**EXERCISE DIRECTIONS**: Answer with the exact lines of the following material from the one containing "if anchored FULL_VERSION_TAG_RE" through the one containing "if String.eqb r0", both end lines included.
────────────────
Definition FULL_VERSION_TAG_RE : re :=
  RSeqs [RDigits; RLit "."; RDigits; RLit "."; RDigits;
         RAlt (RSeqs [RChar (one_of "~-"); RPlus (RChar (λ c, is_alnum c || one_of "._~" c)); ROpt (RLit "-");
                      RStar RDigit; RLit "."; RDate; RLit "."; RSha; ROpt (RSeq (RLit "-") RDigits)])
              (RSeqs [RLit ".rc"; RDigits; RLit "."; RDigits; RLit "."; RDate; RLit "."; RSha; ROpt (RSeq (RLit ".") RDigits)])].

Definition RC_VERSION_TAG_RE : re :=
  RSeqs [RDigits; RLit "."; RDigits; RLit "."; RDigits; RLit ".rc"; RDigits; RLit "."; RDigits; RLit "."; RDate; RLit "."; RSha].

Definition RELEASE_VERSION_RE : re := RSeqs [RDigits; RLit "."; RDigits; RLit "."; RDigits].

Definition SIMPLE_VERSION_RE : re := RSeqs [RDigits; RLit "."; RDigits; ROpt (RSeq (RLit ".") RDigits)].

Definition BRANCH_VERSION_RE : re :=
  RSeqs [RPlus (RChar (λ c, is_alnum c || one_of "._-" c)); RLit ":"; RPlus (RChar not_newline)].

(** The groups [major] and [minor] of a text that starts with [\d+\.\d+]. *)
Definition major_minor (s : string) : string * string :=
  let '(major, rest) := span_digits s in (major, (span_digits (str_drop 1 rest)).1).

Definition branch_match (s : string) : option string :=
  if anchored BRANCH_VERSION_RE s then Some (split_once ":" s).1 else None.
Definition full_match (s : string) : option (string * string) :=
  if anchored FULL_VERSION_TAG_RE s then Some (major_minor s) else None.
Definition simple_match (s : string) : option (string * string) :=
  if anchored SIMPLE_VERSION_RE s then Some (major_minor s) else None.

(** ** versions.py *)
Definition is_full_version_tag (version : string) : bool := anchored FULL_VERSION_TAG_RE version.

Definition is_resolvable_partial_version (scylla_version : string) : bool :=
  if negb (truthy scylla_version) || is_full_version_tag scylla_version || anchored RELEASE_VERSION_RE scylla_version
  then false
  else anchored BRANCH_VERSION_RE scylla_version || anchored SIMPLE_VERSION_RE scylla_version.

Definition _as_branch_qualifier (scylla_version : string) : string :=
  if anchored BRANCH_VERSION_RE scylla_version then scylla_version
  else match simple_match scylla_version with
       | Some (major, minor) => "branch-" +:+ major +:+ "." +:+ minor +:+ ":latest"
       | None => scylla_version
       end.

Definition _gce_label_to_version (label : string) : string :=
  match split_on "-" label with
  | major :: minor :: patch :: r0 :: rest =>
    let version :=
      if String.eqb r0 "dev" then major +:+ "." +:+ minor +:+ "." +:+ patch +:+ "~dev-" +:+ join "." rest
      else if startswith "rc" r0 then major +:+ "." +:+ minor +:+ "." +:+ patch +:+ "." +:+ join "." (r0 :: rest)
      else major +:+ "." +:+ minor +:+ "." +:+ patch +:+ "-" +:+ join "." (r0 :: rest) in
    if negb (is_full_version_tag version) then EmptyString else version
  | _ => EmptyString
  end.
(* ===== verification/Versions.v ===== *)
(** * Comparing Scylla versions

    Model of [ComparableScyllaVersion], [ComparableScyllaOperatorVersion], [scylla_versions]
    and [get_scylla_docker_repo_from_version] of [sdcm/utils/version_utils.py].

    A version string is rewritten step by step into semantic versioning, and versions compare
    by their numbers and the text of their pre-release part. Every search of the source is a
    pattern whose match at a position is unique, so it is a function from the text at the
    position, tried at each position from the left ([search]). [None] as a version string is
    the empty text, as in the source. *)
From Stdlib Require Import Ascii String ZArith Lia.
From stdpp Require Import base decidable option strings numbers list.
From S2P Require Import Prelude.
From S2P Require Import PyString.
From S2P Require Import PyRegex.
From S2P Require Import PyInt.
From S2P Require Import PyOrder.
From S2P Require Import PyDict.
From S2P Require Import PyLiteral.
From S2P Require Import Effects.
From S2P Require Import TriggerVersions.
Local Open Scope py_scope.
Local Open Scope Z_scope.

Module Versions.
Import TriggerVersions.

(** ** Searching *)
Fixpoint search {A} (here : string → option A) (s : string) : option A :=
  match here s with
  | Some a => Some a
  | None => match s with String _ s' => search here s' | EmptyString => None end
  end.

(** A non-empty run of characters [f] followed by the character [sep], and what comes next. *)
Definition run_sep (f : ascii → bool) (sep : ascii) (s : string) : option (string * string) :=
  let '(a, r) := span_while f s in
  match r with
  | String c r' => if truthy a && Ascii.eqb c sep then Some (a, r') else None
  | EmptyString => None
  end.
────────────────
**EXERCISE RESULT**:
  if anchored FULL_VERSION_TAG_RE s then Some (major_minor s) else None.
Definition simple_match (s : string) : option (string * string) :=
  if anchored SIMPLE_VERSION_RE s then Some (major_minor s) else None.

(** ** versions.py *)
Definition is_full_version_tag (version : string) : bool := anchored FULL_VERSION_TAG_RE version.

Definition is_resolvable_partial_version (scylla_version : string) : bool :=
  if negb (truthy scylla_version) || is_full_version_tag scylla_version || anchored RELEASE_VERSION_RE scylla_version
  then false
  else anchored BRANCH_VERSION_RE scylla_version || anchored SIMPLE_VERSION_RE scylla_version.

Definition _as_branch_qualifier (scylla_version : string) : string :=
  if anchored BRANCH_VERSION_RE scylla_version then scylla_version
  else match simple_match scylla_version with
       | Some (major, minor) => "branch-" +:+ major +:+ "." +:+ minor +:+ ":latest"
       | None => scylla_version
       end.

Definition _gce_label_to_version (label : string) : string :=
  match split_on "-" label with
  | major :: minor :: patch :: r0 :: rest =>
    let version :=
      if String.eqb r0 "dev" then major +:+ "." +:+ minor +:+ "." +:+ patch +:+ "~dev-" +:+ join "." rest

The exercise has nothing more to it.